PHP

TeamO Ranch — Farm & Agribusiness Website

TeamO Ranch is a sustainable farm e-commerce and service-booking website for an agricultural business based in Ibadan, Oyo State, Nigeria. It serves as an online storefront connecting the farm directly with individual buyers, bulk purchasers, restaurants, and businesses seeking fresh produce and professional processing services — all priced in Nigerian Naira and tailored for the University of Ibadan community and broader Ibadan market.

The platform is built on plain PHP 7.4 with a singleton PDO database class, Tailwind CSS 3.4.18 for styling, and Vanilla JavaScript for client-side interactivity. No framework is used — the architecture follows a clean separation between public-facing templates (/templates/pages/), admin pages (/admin/), reusable includes (/includes/), and a config layer with separate local and production configuration files.

A notable data model decision is the three-tier product pricing system: each product stores separate price_live, price_dressed, and price_processed fields, allowing a single farm item (e.g., a chicken) to be priced differently based on its preparation state. The order form dynamically shows the applicable pricing options and captures multi-product baskets under a generated order number (ORD-YYYYMMDD-XXXXXX), while the admin manually updates payment status once funds are received.

The admin panel provides a full dashboard with statistics, CRUD for products and services, order and contact-message management, and multi-admin user support with bcrypt password hashing and last-login tracking. Security is handled manually throughout — CSRF tokens on every form, parameterised SQL queries, file-upload validation, HTTPOnly session cookies, and .htaccess security headers including X-Frame-Options, X-XSS-Protection, and X-Content-Type-Options.

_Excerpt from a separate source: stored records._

(** * COMMONprotocol relay server: registry, handshake and routing

    A shallow embedding of [src/internal/server.py].  The handler
    [handle_agent_connection] is a coroutine; its suspension points are
    [websocket.recv()], the iteration [async for ... in websocket] and
    [websocket.send(...)].  Here one handler runs over the frames its
    peer sends, from a given state of the process-wide dictionary
    [CONNECTED_AGENTS], and every send either lands in the trace of
    delivered messages or raises because the target connection is gone.
    What a handler does between two receptions is taken as a whole: no
    other handler touches the dictionary in the middle of it.  The one
    place where the code reads the dictionary across suspended sends,
    the broadcast loop, is modelled a second time with other handlers
    ending in between ([broadcast_live]).
    Calls to [logging] have no effect on the registry or on what is
    sent and are left out. *)

From Stdlib Require Import List String Ascii ZArith Bool Lia DecimalString.
Import ListNotations.
Open Scope string_scope.

(** ** Values produced by [json.loads] *)

(** Python values a JSON document decodes to.  Numbers are the integer
    literals; [JDict] holds the items of the decoded [dict] in insertion
    order, one per key. *)
#[local] Unset Elimination Schemes.
Inductive json : Type :=
| JNull
| JBool (b : bool)
| JInt (n : Z)
| JStr (s : string)
| JList (xs : list json)
| JDict (items : list (string * json)).
#[local] Set Elimination Schemes.

(** Truth value of a Python object, as tested by [not x] and [all([...])]. *)
Definition truthy (v : json) : bool :=
  match v with
  | JNull => false
  | JBool b => b
  | JInt n => negb (n =? 0)%Z
  | JStr s => negb (s =? "")
  | JList xs => match xs with [] => false | _ :: _ => true end
  | JDict items => match items with [] => false | _ :: _ => true end
  end.

(** Hashable values up to [==]: [True == 1] and [False == 0] hash alike,
    lists and dicts are unhashable. *)
Inductive atom : Type :=
| ANone
| ANum (n : Z)
| AStr (s : string).

Definition atom_of (v : json) : option atom :=
  match v with
  | JNull => Some ANone
  | JBool b => Some (ANum (if b then 1 else 0)%Z)
  | JInt n => Some (ANum n)
  | JStr s => Some (AStr s)
  | JList _ => None
  | JDict _ => None
  end.

Definition atom_eqb (a b : atom) : bool :=
  match a, b with
  | ANone, ANone => true
  | ANum n, ANum m => (n =? m)%Z
  | AStr s, AStr t => (s =? t)
  | _, _ => false
  end.

(** [a == b] where at least one operand is a scalar, which is how the
    server compares: against string constants, the shared secret and
    dictionary keys. *)
Definition py_eq (a b : json) : bool :=
  match atom_of a, atom_of b with
  | Some x, Some y => atom_eqb x y
  | _, _ => false
  end.

(** ** Connections, exceptions and the process state *)

Definition ws := nat.

Inductive closing : Type := ClosedOK | ClosedError.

TeamO Ranch — Farm & Agribusiness Website screenshot

Key Features

44 features built into this project

Product catalog with category filtering — Chicken
Fish
Eggs
Feeds
Three-tier product pricing model — live
dressed
and processed prices per item
Multi-product order form with generated order numbers (ORD-YYYYMMDD-XXXXXX)
Service booking inquiry form with status workflow (new
contacted
quoted
confirmed
completed)
Admin dashboard with stats cards — total products
orders
pending
revenue
Product CRUD with image upload (5 MB max
jpg/png/gif/webp validation)
Service management with slug-based routing and display-order control
Order management — view
filter by status
update order and payment status
Contact-message management with status tracking (new
read
replied)
Multi-admin user management — add/delete admins
change password
last-login tracking
Email notifications on order creation sent to both admin and customer
CSRF protection on all public forms using random_bytes(32) tokens
Stock-status indicators — Low Stock (<20 units) and Out of Stock badges
SEO — Open Graph tags
Twitter cards
canonical URLs
geo-location meta tags
Dynamic sitemap generator (sitemap.xml.php) and robots.txt
Gzip compression and browser caching (1-year images
1-month CSS/JS) via .htaccess
HTTP security headers via .htaccess — X-Frame-Options
X-XSS-Protection
X-Content-Type-Options
Lazy-loading images via IntersectionObserver API
Responsive mobile-first design with Tailwind utility grid

Challenges & Solutions

Technical problems encountered during development and how each was resolved.

1

Implementing a flexible product pricing model without a commerce framework required designing three separate price columns (price_live, price_dressed, price_processed) on the products table and building order-form logic that dynamically renders only the price options relevant to each product category. This kept the schema simple while supporting the farm real-world pricing structure where the same animal is sold at different prices depending on whether the buyer wants it live, field-dressed, or fully processed.

2

Without a payment gateway, the order workflow had to bridge the gap between online order placement and offline bank transfers. The solution was to generate a unique order number immediately on submission, email it to both the customer and admin, and give the admin a one-click status panel to manually advance the order through pending, processing, ready, and completed stages and flip the payment flag once funds cleared — keeping the process auditable without requiring real-time payment integration.

3

All security hardening that a framework would provide by default had to be implemented explicitly: PDO prepared statements with ATTR_EMULATE_PREPARES = false for true parameterisation, per-session CSRF tokens validated on every POST, bcrypt password hashing for admin accounts, HTTPOnly and cookie-only session configuration, file-upload MIME-type and size validation before storage, and a comprehensive .htaccess file that blocks direct config access, disables directory listing, adds HTTP security headers, and enforces browser caching and Gzip compression.

4

Deploy-time configuration management was solved with a dual-config pattern: a local config/config.php for development and a config/config.production.php template with clearly marked TODO placeholders for database credentials, SITE_URL, SITE_EMAIL, and SMTP settings. A Hostinger deployment guide documents the full go-live checklist — including folder permissions (755 for uploads, 644 for config) and the admin password reset procedure — so the site can be handed off to a non-technical owner.